English author (born 1964)

Andrew Harman (born 1964) is an author from the United Kingdom known for writing pun-filled and farcical fantasy fiction.

== Life ==
Andrew Harman studied biochemistry at the University of York, being a member of Wentworth College.

Since 2000, Harman has moved on from writing to create YAY Games, a UK independent publisher of board and card games. This award-winning company released Frankenstein's Bodies in 2014 – inspired by the works of Iain Lowson in his RPG Dark Harvest: The Legacy of Frankenstein. This was followed in 2015 by the family friendly hit Sandcastles and 2016 sees the launch of Ominoes the brand new 6,000 year old game.

== Writing career ==

Harman rose to prominence in the 1990s as a writer of farcical fantasies and "tales of the absurd" after the success of Terry Pratchett's novels. Harman novels feature extremely convoluted plots and lots of puns and silly names. His first four novels are set in the kingdoms of Rhyngill and Cranachan, and feature recurring characters. Other of his novels are set in the fictional UK town of Camford, which is a hybridisation of the two university towns of Oxford and Cambridge.
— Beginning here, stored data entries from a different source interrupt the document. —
(** ** The identifier counter *)

Section Identifiers.

Import CpuKernel.

(** In a history that stays within [int64_t], call number [i] allocates
    [1 + i]. *)
Lemma history_allocated rs i e :
  Z.of_nat (length rs) ≤ INT64_MAX →
  (run rs initial).1 !! i = Some e →
  allocated e = 1 + Z.of_nat i.
Proof.
  unfold INT64_MAX. intros Hlen Hi.
  by rewrite (run_allocated rs initial i e); cbn [initial last_identifier];
    try lia.
Qed.

Lemma history_last_identifier rs :
  Z.of_nat (length rs) < INT64_MAX →
  last_identifier (run rs initial).2 = 1 + Z.of_nat (length rs).
Proof.
  unfold INT64_MAX. intros Hlen.
  by rewrite run_last_identifier; cbn [initial last_identifier]; try lia.
Qed.

Lemma history_returned rs i e k :
  (run rs initial).1 !! i = Some e → outcome e = Return k → allocated e = k.
Proof.
  intros Hi Hk. eapply run_returned; [| done].
  eapply list_elem_of_lookup_2, Hi.
Qed.

(** C1. Identifier allocation: in a history of calls that stays within
    [int64_t], a call that returns, returns the identifier it allocated;
    the first call allocates identifier 1; a call that returns, returns an
    identifier strictly greater than the identifier of every earlier call,
    failed or not; two calls never return the same identifier; and the
    identifier of a failed call is used up: the next call allocates the
    one after it and no call ever returns it. *)
Theorem create_identifiers_increase (rs : list Request) :
  Z.of_nat (length rs) ≤ INT64_MAX →
  let log := (run rs initial).1 in
  (∀ i e k, log !! i = Some e → outcome e = Return k → k = allocated e)
  ∧ (∀ e, log !! 0%nat = Some e → allocated e = 1)
  ∧ (∀ i j ei ej k,
       (i < j)%nat → log !! i = Some ei → log !! j = Some ej →
       outcome ej = Return k →
       allocated ei < k ∧ (∀ k', outcome ei = Return k' → k' < k))
  ∧ (∀ i j ei ej ki kj,
       i ≠ j → log !! i = Some ei → log !! j = Some ej →
       outcome ei = Return ki → outcome ej = Return kj → ki ≠ kj)
  ∧ (∀ i ei what,
       log !! i = Some ei → outcome ei = value_error what →
       (∀ ej, log !! S i = Some ej → allocated ej = allocated ei + 1)
       ∧ ¬ returned log (allocated ei)).
Proof.
  intros Hlen log. repeat split.
  - intros i e k Hi Hk. symmetry. by apply (history_returned rs i).
  - intros e He. by rewrite (history_allocated rs 0 e).
  - rewrite <- (history_returned rs j ej k) by done.
    rewrite (history_allocated rs i ei), (history_allocated rs j ej) by done.
    lia.
  - intros k' Hk'.
    rewrite <- (history_returned rs j ej k) by done.
    rewrite <- (history_returned rs i ei k') by done.
    rewrite (history_allocated rs i ei), (history_allocated rs j ej) by done.
    lia.
  - intros i j ei ej ki kj Hij Hi Hj Hki Hkj.
    rewrite <- (history_returned rs j ej kj) by done.
    rewrite <- (history_returned rs i ei ki) by done.
    rewrite (history_allocated rs i ei), (history_allocated rs j ej) by done.
    lia.
  - intros ej Hj.
    rewrite (history_allocated rs i ei), (history_allocated rs (S i) ej)
      by done.
    lia.
  - intros (e & He & Hret).
    apply list_elem_of_lookup_1 in He as [j Hj].
    destruct (decide (i = j)) as [-> | Hij]; [congruence |].
    apply (history_returned rs j) in Hret; [| done].
    rewrite (history_allocated rs i ei), (history_allocated rs j e) in Hret
      by done.
    lia.
Qed.

(** The counter on the sample history: three calls, the first allocates
    identifier 1. *)
Lemma create_identifiers_increase_witness :
  Z.of_nat (length sample_history) ≤ INT64_MAX
  ∧ ∀ e, (run sample_history initial).1 !! 0%nat = Some e → allocated e = 1.
Proof.
  assert (H : Z.of_nat (length sample_history) ≤ INT64_MAX)
    by (vm_compute; discriminate).
  split; [exact H |].
  exact (proj1 (proj2 (create_identifiers_increase sample_history H))).
Defined.


End Identifiers.

(** ** The registry *)

Section Registry.

Import CpuKernel.

(** In a history that stays within [int64_t], the identifier about to be
    allocated was never returned and is not a key of the map. *)
Lemma history_fresh rs :
  Z.of_nat (length rs) < INT64_MAX →
  let k := last_identifier (run rs initial).2 in
  ¬ returned (run rs initial).1 k ∧ kernels (run rs initial).2 !! k = None.
Proof.
  intros Hlen k.
  assert (Hnot : ¬ returned (run rs initial).1 k).
  { intros (e & He & Hret). apply list_elem_of_lookup_1 in He as [i Hi].
    apply (history_returned rs i) in Hret; [| done].
    rewrite (history_allocated rs i e) in Hret by (done || lia).
    apply lookup_lt_Some in Hi. rewrite run_length in Hi.
    subst k. rewrite history_last_identifier in Hret by done. lia. }
  split; [done |].
  destruct (kernels (run rs initial).2 !! k) eqn:Hk; [| done].
  destruct (run_keys rs initial k) as [Hinit | Hret]; [by rewrite Hk | |].
  - cbn [initial kernels] in Hinit. rewrite lookup_empty in Hinit.
    by destruct Hinit.
  - done.
Qed.

(** C3. Creation-failure atomicity: when compilation or a later step of a
    call fails, the call throws and the map of kernels is as before the
    call; and a later valid call still returns: its identifier is the
    number of calls made so far plus one, was never returned before, was
    not a key of the map, and is one afterwards. *)
Theorem failed_create_leaves_registry
    (rs : list Request) (r : Request) (rs' : list Request) (r' : Request) :
  let st := (run rs initial).2 in
  let log' := (run (rs ++ r :: rs') initial).1 in
  let st' := (run (rs ++ r :: rs') initial).2 in
  let k := Z.of_nat (length (rs ++ r :: rs')) + 1 in
  k ≤ INT64_MAX →
  succeeds r st = false →
  succeeds r' st' = true →
  (∃ what st1,
     serve r st = (value_error what, st1) ∧ kernels st1 = kernels st)
  ∧ (∃ st2,
       serve r' st' = (Return k, st2)
       ∧ ¬ returned log' k
       ∧ get k st' = None
       ∧ is_Some (get k st2)).
Proof.
  intros st log' st' k Hk Hfails Hvalid. split; [by apply serve_fails |].
  assert (Hlen : Z.of_nat (length (rs ++ r :: rs')) < INT64_MAX) by lia.
  destruct (history_fresh _ Hlen) as [Hnot Hnone].
  rewrite history_last_identifier in Hnot, Hnone by done.
  apply serve_succeeds in Hvalid as [st2 Hserve].
  unfold st' in Hserve. rewrite history_last_identifier in Hserve by done.
  replace (1 + Z.of_nat (length (rs ++ r :: rs'))) with k in * by (unfold k; lia).
  exists st2. repeat split; try done.
  apply serve_steps in Hserve as [_ [_ [entry Hmap]]].
  unfold get. rewrite Hmap, try_emplace_lookup.
  rewrite Hnone. by rewrite decide_True.
Qed.

(** On the host with two targets: the call with the broken text throws and
    leaves the map alone, and the next call returns identifier 3. *)
Lemma failed_create_leaves_registry_witness :
  let rs := [copy_request ["riscv64"]] in
  let st := (run rs initial).2 in
  let st' := (run (rs ++ [broken_request]) initial).2 in
  succeeds broken_request st = false
  ∧ succeeds (copy_request []) st' = true
  ∧ (∃ what st1,
       serve broken_request st = (value_error what, st1)
       ∧ kernels st1 = kernels st)
  ∧ ∃ st2,
      serve (copy_request []) st' = (Return 3, st2)
      ∧ ¬ returned (run (rs ++ [broken_request]) initial).1 3
      ∧ get 3 st' = None
      ∧ is_Some (get 3 st2).
Proof.
  intros rs st st'.
  assert (H1 : succeeds broken_request st = false) by (vm_compute; reflexivity).
  assert (H2 : succeeds (copy_request []) st' = true)
    by (vm_compute; reflexivity).
  split; [exact H1 |]. split; [exact H2 |].
  apply (failed_create_leaves_registry rs broken_request [] (copy_request []));
    [vm_compute; discriminate | exact H1 | exact H2].
Defined.


(** C4. Registration round trip: when a call returns the identifier [k],
    then after any further calls [get k] finds a kernel, and its output
    shapes are the ones given to that call. *)
Theorem get_after_create
    (rs : list Request) (r : Request) (rs' : list Request)
    (k : Z) (st1 : State) :
  Z.of_nat (length rs) < INT64_MAX →
  serve r (run rs initial).2 = (Return k, st1) →
  ∃ kernel,
    get k (run rs' st1).2 = Some kernel
    ∧ out_shapes kernel = map snd (py_out_shapes r)
    ∧ identifier kernel = k.
Proof.
  intros Hlen Hserve.
  destruct (history_fresh _ Hlen) as [_ Hnone].
  apply serve_steps in Hserve as [_ [-> [entry Hmap]]].
  eexists. split.
  - apply run_keeps. rewrite Hmap, try_emplace_lookup, Hnone.
    by rewrite decide_True.
  - done.
Qed.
Each of Harman's novels bear titles that pun on other famous works. His books are published under the Orbit imprint in the UK.

== Critical reception ==

The St. James Guide to Fantasy Writers described Harman's fiction as "sometimes clever and occasionally very amusing, but it consists of many jokes for the sake of jokes and is a little way removed from the conventional fantasy novel." The St. James Guide also described Harman's puns as "even worse than those of Piers Anthony." However, Waterstone's Guide to Science Fiction, Fantasy & Horror said that Harman was "One of the most ingenious and energetic writers of humorous fantasy. 'The nearest', as one reviewer noted, 'to a genuine rival to Terry Pratchett.'"
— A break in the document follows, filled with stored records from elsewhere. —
(** Case analysis on the condition of every [if] in the goal. *)
Ltac case_if :=
  match goal with
  | |- context [if ?b then _ else _] => destruct b eqn:?
  end.

(** * Generic lemmas *)

(** The double quote character, as a string. *)
Definition dquote : string := String "034" EmptyString.


(** Lookup in a Go [map[string]string]: the zero value when the key is absent. *)
Definition map_get (m : gmap string string) (k : string) : string :=
  default EmptyString (m !! k).

Lemma map_get_insert m k v : map_get (<[k := v]> m) k = v.
Proof. unfold map_get. by rewrite lookup_insert_eq. Qed.

Lemma map_get_insert_ne m k k' v : k <> k' -> map_get (<[k := v]> m) k' = map_get m k'.
Proof. intros. unfold map_get. by rewrite lookup_insert_ne. Qed.

Lemma map_get_empty k : map_get ∅ k = EmptyString.
Proof. done. Qed.

#[export] Hint Rewrite map_get_insert map_get_empty : go.
#[export] Hint Rewrite map_get_insert_ne using done : go.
Don D'Ammassa in Science Fiction Chronicle said that Fahrenheit 666 was "Filled with puns, absurd situations, clever literary asides and outright farce, without the clumsy childishness of less talented writers who've tried to do the same."
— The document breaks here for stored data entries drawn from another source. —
(** [strings.Join] undoes [strings.Split]. *)
Lemma Split_none s c :
  str_forall (fun a => negb (Ascii.eqb a c)) s = true -> Split s c = [s].
Proof.
  induction s as [|a s IH]; [done|]. cbn [str_forall Split].
  intros [Ha Hs]%andb_true_iff. apply negb_true_iff in Ha. by rewrite Ha, IH.
Qed.

Lemma Split_cons l r c :
  str_forall (fun a => negb (Ascii.eqb a c)) l = true ->
  Split (l +:+ String c r) c = l :: Split r c.
Proof.
  induction l as [|a l IH]; cbn [str_forall].
  - intros _. rewrite str_app_nil_l. cbn [Split]. by rewrite Ascii.eqb_refl.
  - intros [Ha Hl]%andb_true_iff. apply negb_true_iff in Ha.
    rewrite str_app_cons. cbn [Split]. by rewrite Ha, IH.
Qed.

Lemma Split_nonnil s c : Split s c <> [].
Proof. destruct s as [|a s]; simpl; [done|]. destruct (Ascii.eqb a c); [done|]. by destruct (Split s c). Qed.

Lemma str_join_Split s c : str_join (String c EmptyString) (Split s c) = s.
Proof.
  induction s as [|a s IH]; simpl; [done|].
  destruct (Ascii.eqb a c) eqn:E.
  - apply Ascii.eqb_eq in E as ->. destruct (Split s c) as [|w ws] eqn:Es.
    + by destruct (Split_nonnil s c).
    + change (str_join (String c "") ("" :: w :: ws))
        with (String c (str_join (String c "") (w :: ws))). by rewrite IH.
  - destruct (Split s c) as [|w [|w' ws]] eqn:Es; [by destruct (Split_nonnil s c)|..];
      by rewrite <- IH.
Qed.

(** * Decimal numbers *)

(** [strconv.Itoa]. *)
Definition Itoa (z : Z) : string := pretty z.

(** The two errors of [strconv]. *)
Inductive NumErr := ErrSyntax | ErrRange.

Definition digit_val (c : ascii) : option Z :=
  let d := Z.of_N (N_of_ascii c) - 48 in
  if (0 <=? d) && (d <=? 9) then Some d else None.

(** The loop of [strconv.ParseUint] in base 10: a syntax error at the first
    byte that is not a digit, a range error at the first digit that carries
    the value past 64 bits. *)
Fixpoint parse_digits (acc : Z) (s : string) : NumErr + Z :=
  match s with
  | EmptyString => inr acc
  | String c s =>
      match digit_val c with
      | None => inl ErrSyntax
      | Some d =>
          let n := acc * 10 + d in
          if 2 ^ 64 <=? n then inl ErrRange else parse_digits n s
      end
  end.

(** [strconv.Atoi], which agrees with [strconv.ParseInt s 10 0]. *)
Definition Atoi (s : string) : NumErr + Z :=
  let '(neg, ds) :=
    match s with
    | String "-" r => (true, r)
    | String "+" r => (false, r)
    | _ => (false, s)
    end in
  match ds with
  | EmptyString => inl ErrSyntax
  | _ =>
      match parse_digits 0 ds with
      | inl e => inl e
      | inr n =>
          let v := if neg then - n else n in
          if in_int64 v then inr v else inl ErrRange
      end
  end.

Lemma digit_val_char x : (x < 10)%N -> digit_val (pretty_N_char x) = Some (Z.of_N x).
Proof.
  intros H. assert (x = 0 \/ x = 1 \/ x = 2 \/ x = 3 \/ x = 4 \/ x = 5 \/ x = 6 \/ x = 7
    \/ x = 8 \/ x = 9)%N as Hx by lia.
  by repeat (destruct Hx as [->|Hx]; [reflexivity|]); subst.
Qed.

(** The digits printed in front of [s] carry the accumulator [acc] to a value
    from which parsing goes on with [s]. *)
Lemma parse_digits_pretty x s :
  (Z.of_N x < 2 ^ 64) ->
  parse_digits 0 (pretty_N_go x s) = parse_digits (Z.of_N x) s.
Proof.
  revert s. induction (N.lt_wf_0 x) as [x _ IH]; intros s Hx.
  destruct (decide (x = 0)%N) as [->|Hx0]; [by rewrite pretty_N_go_0|].
  rewrite pretty_N_go_step by lia.
  pose proof (N.div_mod x 10 ltac:(lia)) as Hdm.
  pose proof (N.mod_lt x 10 ltac:(lia)) as Hm.
  pose proof (N.div_lt x 10 ltac:(lia) ltac:(lia)) as Hlt.
  revert Hdm Hm Hlt IH. generalize (x `div` 10)%N, (x `mod` 10)%N. intros q r Hdm Hm Hlt IH.
  rewrite IH by lia.
  cbn [parse_digits]. rewrite digit_val_char by done. cbv zeta.
  replace (Z.of_N q * 10 + Z.of_N r) with (Z.of_N x) by lia.
  destruct (2 ^ 64 <=? Z.of_N x) eqn:E; [|done]. apply Z.leb_le in E. lia.
Qed.

Lemma pretty_N_go_head x s :
  (0 < x)%N -> exists d t, (d < 10)%N /\ pretty_N_go x s = String (pretty_N_char d) t.
Proof.
  revert s. induction (N.lt_wf_0 x) as [x _ IH]; intros s Hx.
  rewrite pretty_N_go_step by lia.
  destruct (decide (x `div` 10 = 0)%N) as [E|E].
  - rewrite E, pretty_N_go_0. exists (x `mod` 10)%N, s. split; [|done]. by apply N.mod_lt.
  - apply IH; [by apply N.div_lt|by apply N.neq_0_lt_0].
Qed.

Definition is_digit (c : ascii) : bool :=
  match digit_val c with Some _ => true | None => false end.

Lemma pretty_N_go_digits x s :
  str_forall is_digit s = true -> str_forall is_digit (pretty_N_go x s) = true.
Proof.
  revert s. induction (N.lt_wf_0 x) as [x _ IH]; intros s Hs.
  destruct (decide (x = 0)%N) as [->|Hx0]; [by rewrite pretty_N_go_0|].
  rewrite pretty_N_go_step by lia. apply IH; [apply N.div_lt; lia|].
  simpl. unfold is_digit at 1. rewrite digit_val_char by (by apply N.mod_lt). done.
Qed.

(** A non-negative number is printed as digits only. *)
Lemma Itoa_digits z : 0 <= z -> str_forall is_digit (Itoa z) = true.
Proof.
  intros Hz. destruct z as [|p|p]; [done| |lia].
  unfold Itoa, pretty, pretty_Z, pretty, pretty_positive, pretty, pretty_N.
  case_decide; [done|]. by apply pretty_N_go_digits.
Qed.

Lemma Itoa_nonempty z : Itoa z <> EmptyString.
Proof.
  destruct z as [|p|p]; [done| |].
  - unfold Itoa, pretty, pretty_Z, pretty, pretty_positive, pretty, pretty_N.
    case_decide; [done|]. destruct (pretty_N_go_head (Npos p) "" ltac:(lia)) as (d & t & _ & ->).
    done.
  - unfold Itoa, pretty, pretty_Z. by rewrite str_app_cons.
Qed.

Lemma Itoa_neg_head p : exists s, Itoa (Zneg p) = String "-" s.
Proof. eexists. reflexivity. Qed.

Lemma parse_digits_positive p :
  Z.pos p < 2 ^ 64 -> parse_digits 0 (pretty (Npos p)) = inr (Z.pos p).
Proof.
  intros H. unfold pretty, pretty_N. case_decide; [done|].
  by rewrite parse_digits_pretty.
Qed.

Lemma pretty_pos_head p : exists d t, (d < 10)%N /\ pretty (Npos p) = String (pretty_N_char d) t.
Proof.
  unfold pretty, pretty_N. case_decide; [done|]. by apply pretty_N_go_head.
Qed.

(** [Atoi] reads back what [Itoa] prints. *)
Lemma Atoi_Itoa z : is_int64 z -> Atoi (Itoa z) = inr z.
Proof.
  intros Hz. assert (in_int64 z = true) as Hin by by apply in_int64_spec.
  unfold is_int64, min_int64, max_int64 in Hz.
  destruct z as [|p|p]; [done| |].
  - change (Itoa (Z.pos p)) with (pretty (Npos p)).
    pose proof (parse_digits_positive p ltac:(lia)) as Hp.
    destruct (pretty_pos_head p) as (d & t & Hd & Heq). rewrite Heq in *.
    unfold Atoi.
    assert (d = 0 \/ d = 1 \/ d = 2 \/ d = 3 \/ d = 4 \/ d = 5 \/ d = 6 \/ d = 7
      \/ d = 8 \/ d = 9)%N as Hx by lia.
    repeat (destruct Hx as [->|Hx]; [by cbn [pretty_N_char] in *; rewrite Hp, Hin|]).
    subst. by cbn [pretty_N_char] in *; rewrite Hp, Hin.
  - change (Itoa (Z.neg p)) with (String "-" (pretty (Npos p))).
    pose proof (parse_digits_positive p ltac:(lia)) as Hp.
    destruct (pretty_pos_head p) as (d & t & Hd & Heq). rewrite Heq in *.
    unfold Atoi. rewrite Hp. cbv zeta. change (- Z.pos p) with (Z.neg p). by rewrite Hin.
Qed.

Lemma Atoi_range s z : Atoi s = inr z -> is_int64 z.
Proof.
  unfold Atoi. intros H. repeat case_match; simplify_eq; by apply in_int64_spec.
Qed.

Lemma Itoa_inj z1 z2 : Itoa z1 = Itoa z2 -> z1 = z2.
Proof. apply (inj pretty). Qed.

(** * Hashing *)

(** [hash/fnv], 32-bit FNV-1a. *)
Fixpoint fnv32a (h : Z) (s : string) : Z :=
  match s with
  | EmptyString => h
  | String c s => fnv32a (wrapu32 (Z.lxor h (Z.of_N (N_of_ascii c)) * 16777619)) s
  end.

Definition Sum32a (s : string) : Z := fnv32a 2166136261 s.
In a review in the British magazine Interzone, Chris Gilmore said, "There is hardly a word in The Sorcerer's Appendix by Andrew Harman which fails to grate. Harman's recipe for humour is to invent a large number of very stupid characters, and show them behaving in very stupid ways, time after time. He then explains to the reader what has transpired, repeating much of it."

== Bibliography ==

=== Firkin series ===
- The Sorcerer's Appendix (1993)
- The Frogs of War (1994)
- The Tome Tunnel (1994)
- Fahrenheit 666 (1995)
- One Hundred And One Damnations (1995)

=== Standalone novels ===
- The Scrying Game (1996)
- The Deity Dozen (1996)
- A Midsummer Night's Gene (1997)
- It Came from on High (1998) aka Beyond Belief (this was a working title)
- The Suburban Salamander Incident (1999)
- Talonspotting (2000)

Note: Beyond Belief (1998), which shows up in various Internet booklists, does not exist, as it was the working title that became It Came From on High – the satirical novel about what occurs when the Pope discovers that aliens exist.